(** * The UCT engine facade of Pachi (uct/uct.c)

    A shallow embedding of the engine entry points of [uct/uct.c]
    (per-game state handling, move generation, the root-parallel driver,
    the chat command and the configuration parser) together with the
    properties the specification states about them.

    Layout:
    - [Libc]: the C library functions the file calls on strings;
    - stones, coords and the structures the file reads and writes;
    - the process monad: standard error, [exit], [assert];
    - the collaborators (tree, walker, policies, board) as an interface;
    - the functions of [uct.c], one definition per C function;
    - a small concrete instance of the collaborators, used to run the model;
    - the theorems. *)

From Stdlib Require Import ZArith List String Ascii Bool Lia QArith.
From Stdlib Require Import DecimalString.
Import ListNotations.

Open Scope string_scope.
Open Scope Z_scope.

(** ** The C library on strings *)

Module Libc.

(** The newline character of the C string literals. *)
Definition nl : string := String (ascii_of_nat 10) EmptyString.

Definition code (c : ascii) : Z := Z.of_nat (nat_of_ascii c).

(** [tolower] in the C locale. *)
Definition tolower (c : ascii) : ascii :=
  if (65 <=? code c) && (code c <=? 90)
  then ascii_of_nat (nat_of_ascii c + 32)
  else c.

Fixpoint lower (s : string) : string :=
  match s with
  | EmptyString => EmptyString
  | String c s' => String (tolower c) (lower s')
  end.

(** [strcasecmp]: zero when the strings agree up to letter case, else the
    difference of the first two lowered characters that differ. *)
Fixpoint strcasecmp (a b : string) : Z :=
  match a, b with
  | EmptyString, EmptyString => 0
  | EmptyString, String cb _ => - code (tolower cb)
  | String ca _, EmptyString => code (tolower ca)
  | String ca a', String cb b' =>
      if code (tolower ca) =? code (tolower cb)
      then strcasecmp a' b'
      else code (tolower ca) - code (tolower cb)
  end.

(** [strncasecmp]: as [strcasecmp] on at most [n] characters. *)
Fixpoint strncasecmp (a b : string) (n : nat) : Z :=
  match n with
  | O => 0
  | S n' =>
      match a, b with
      | EmptyString, EmptyString => 0
      | EmptyString, String cb _ => - code (tolower cb)
      | String ca _, EmptyString => code (tolower ca)
      | String ca a', String cb b' =>
          if code (tolower ca) =? code (tolower cb)
          then strncasecmp a' b' n'
          else code (tolower ca) - code (tolower cb)
      end
  end.

Fixpoint mem (c : ascii) (set : string) : bool :=
  match set with
  | EmptyString => false
  | String d set' => Ascii.eqb c d || mem c set'
  end.

(** [s + strspn(s, accept)]: [s] without its longest prefix made of
    characters of [accept]. *)
Fixpoint skip_span (accept : string) (s : string) : string :=
  match s with
  | EmptyString => EmptyString
  | String c s' => if mem c accept then skip_span accept s' else s
  end.

(** Cutting a string at the first occurrence of [c], as the parser does with
    [strcspn] or [strchr] followed by writing a NUL over the separator: the
    text before [c], and the text after it when [c] occurs. *)
Fixpoint cut (c : ascii) (s : string) : string * option string :=
  match s with
  | EmptyString => (EmptyString, None)
  | String d s' =>
      if Ascii.eqb d c then (EmptyString, Some s')
      else let '(pre, post) := cut c s' in (String d pre, post)
  end.

Definition isspace (c : ascii) : bool :=
  (code c =? 32) || ((9 <=? code c) && (code c <=? 13)).

Definition digit (c : ascii) : option Z :=
  if (48 <=? code c) && (code c <=? 57) then Some (code c - 48) else None.

Fixpoint digits (s : string) (acc : Z) : Z :=
  match s with
  | EmptyString => acc
  | String c s' =>
      match digit c with
      | Some d => digits s' (10 * acc + d)
      | None => acc
      end
  end.

Fixpoint skip_spaces (s : string) : string :=
  match s with
  | EmptyString => EmptyString
  | String c s' => if isspace c then skip_spaces s' else s
  end.

(** [(int) z]: the low 32 bits of [z], read as a signed number. *)
Definition int_of (z : Z) : Z :=
  (z + 2147483648) mod 4294967296 - 2147483648.

Definition LONG_MAX : Z := 9223372036854775807.
Definition LONG_MIN : Z := - LONG_MAX - 1.

(** [strtol(s, NULL, 10)]: optional white space, optional sign, decimal
    digits; a number out of the range of [long] (64 bits) is given as
    LONG_MAX or LONG_MIN. *)
Definition strtol (s : string) : Z :=
  let z := match skip_spaces s with
           | String "-" s' => - digits s' 0
           | String "+" s' => digits s' 0
           | s' => digits s' 0
           end in
  Z.max LONG_MIN (Z.min LONG_MAX z).

(** [atoi(s)] is [(int) strtol(s, NULL, 10)]: the value kept is an [int],
    so that 4294967297 reads as 1 and 4294967296 as 0. *)
Definition atoi (s : string) : Z := int_of (strtol s).

(** The [%d] (and [%lu]) conversion of [printf]. *)
Definition fmt_d (z : Z) : string := NilZero.string_of_int (Z.to_int z).

End Libc.


(** ** Stones and coords (stone.h, move.h) *)

(** [enum stone]; the values are those [uct.c] relies on when it masks a
    colour with [dynkomi_mask] (black is bit 0, white is bit 1). *)
Inductive stone : Type := S_NONE | S_BLACK | S_WHITE | S_OFFBOARD.

Definition stone_num (s : stone) : Z :=
  match s with S_NONE => 0 | S_BLACK => 1 | S_WHITE => 2 | S_OFFBOARD => 3 end.

Definition stone_eqb (a b : stone) : bool := stone_num a =? stone_num b.

(** Modelled from the spec: [stone_other] of stone.h, a header that is not
    among the sources
    (other(Black) = White, other(White) = Black; the two remaining values are
    left as they are). *)
Definition stone_other (s : stone) : stone :=
  match s with
  | S_BLACK => S_WHITE
  | S_WHITE => S_BLACK
  | S_NONE => S_NONE
  | S_OFFBOARD => S_OFFBOARD
  end.

(** Modelled from the spec: [coord_t] of move.h, a header that is not among
    the sources
    (a board point, or one of the two sentinels PASS and RESIGN). *)
Inductive coord_t : Type :=
| pass
| resign
| at_point (c : Z).

Definition is_pass (c : coord_t) : bool :=
  match c with pass => true | _ => false end.

Definition is_resign (c : coord_t) : bool :=
  match c with resign => true | _ => false end.

(** [struct move]. *)
Record move : Type := { m_coord : coord_t; m_color : stone }.

(** [struct move_queue]: the queued coords, oldest first. *)
Definition move_queue : Type := list coord_t.

Definition mq_add (mq : move_queue) (c : coord_t) : move_queue :=
  (mq ++ [c])%list.

(** ** Types owned by the collaborators

    What [uct.c] only passes around: C floating-point numbers, the policy,
    playout and prior objects, the stones of a board and the state of the
    pseudo-random generator. *)
Class Foreign : Type := {
  fl : Type;
  uct_policy : Type;
  playout_data : Type;
  uct_prior : Type;
  position : Type;
  prng : Type
}.

(** ** The structures of uct/tree.h, playout.h, board.h and uct/internal.h *)

(** [struct move_stats], the field [u] of a tree node. *)
Record move_stats `{Foreign} : Type := { playouts : Z; value : fl }.

(** [struct tree_node]: the move, its statistics, its children. *)
#[warnings="-register-all"]
Inductive tree_node `{Foreign} : Type :=
  Build_tree_node (n_coord : coord_t) (n_u : move_stats)
                  (n_children : list tree_node).

Definition coord `{Foreign} (n : tree_node) : coord_t :=
  let 'Build_tree_node c _ _ := n in c.

Definition node_u `{Foreign} (n : tree_node) : move_stats :=
  let 'Build_tree_node _ s _ := n in s.

Definition children `{Foreign} (n : tree_node) : list tree_node :=
  let 'Build_tree_node _ _ l := n in l.

(** [n->coord = c]. *)
Definition set_coord `{Foreign} (c : coord_t) (n : tree_node) : tree_node :=
  Build_tree_node c (node_u n) (children n).

(** A [struct tree_node *] into a tree: the way from the root to the node,
    as the positions of the children taken.  The node a pointer leads to is
    read in the tree as it is at that moment, so that what a playout adds to
    a node is seen through a pointer taken before the playout. *)
Definition node_ptr : Type := list nat.

(** [*ptr], from the node the way starts at; [None] when the way leaves the
    tree. *)
Fixpoint node_at `{Foreign} (n : tree_node) (ptr : node_ptr)
  : option tree_node :=
  match ptr with
  | [] => Some n
  | i :: rest =>
      match nth_error (children n) i with
      | Some child => node_at child rest
      | None => None
      end
  end.

Fixpoint at_index {A : Type} (i : nat) (f : A -> A) (l : list A) : list A :=
  match l, i with
  | [], _ => []
  | x :: l', O => f x :: l'
  | x :: l', S i' => x :: at_index i' f l'
  end.

(** [ptr->coord = c], in the tree below [n]. *)
Fixpoint store_coord `{Foreign} (c : coord_t) (n : tree_node) (ptr : node_ptr)
  : tree_node :=
  match ptr with
  | [] => set_coord c n
  | i :: rest =>
      Build_tree_node (coord n) (node_u n)
                      (at_index i (fun child => store_coord c child rest)
                                (children n))
  end.

(** [struct tree]. *)
Record tree `{Foreign} : Type := {
  root : tree_node;
  root_color : stone;
  extra_komi : fl
}.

■ What to work on
Print again the lines of the entries above that fall between the line holding "so that 4294967297" and the line holding "match s with S_NONE", inclusive, exactly as they stand.

■ Answer to this task
    so that 4294967297 reads as 1 and 4294967296 as 0. *)
Definition atoi (s : string) : Z := int_of (strtol s).

(** The [%d] (and [%lu]) conversion of [printf]. *)
Definition fmt_d (z : Z) : string := NilZero.string_of_int (Z.to_int z).

End Libc.


(** ** Stones and coords (stone.h, move.h) *)

(** [enum stone]; the values are those [uct.c] relies on when it masks a
    colour with [dynkomi_mask] (black is bit 0, white is bit 1). *)
Inductive stone : Type := S_NONE | S_BLACK | S_WHITE | S_OFFBOARD.

Definition stone_num (s : stone) : Z :=
  match s with S_NONE => 0 | S_BLACK => 1 | S_WHITE => 2 | S_OFFBOARD => 3 end.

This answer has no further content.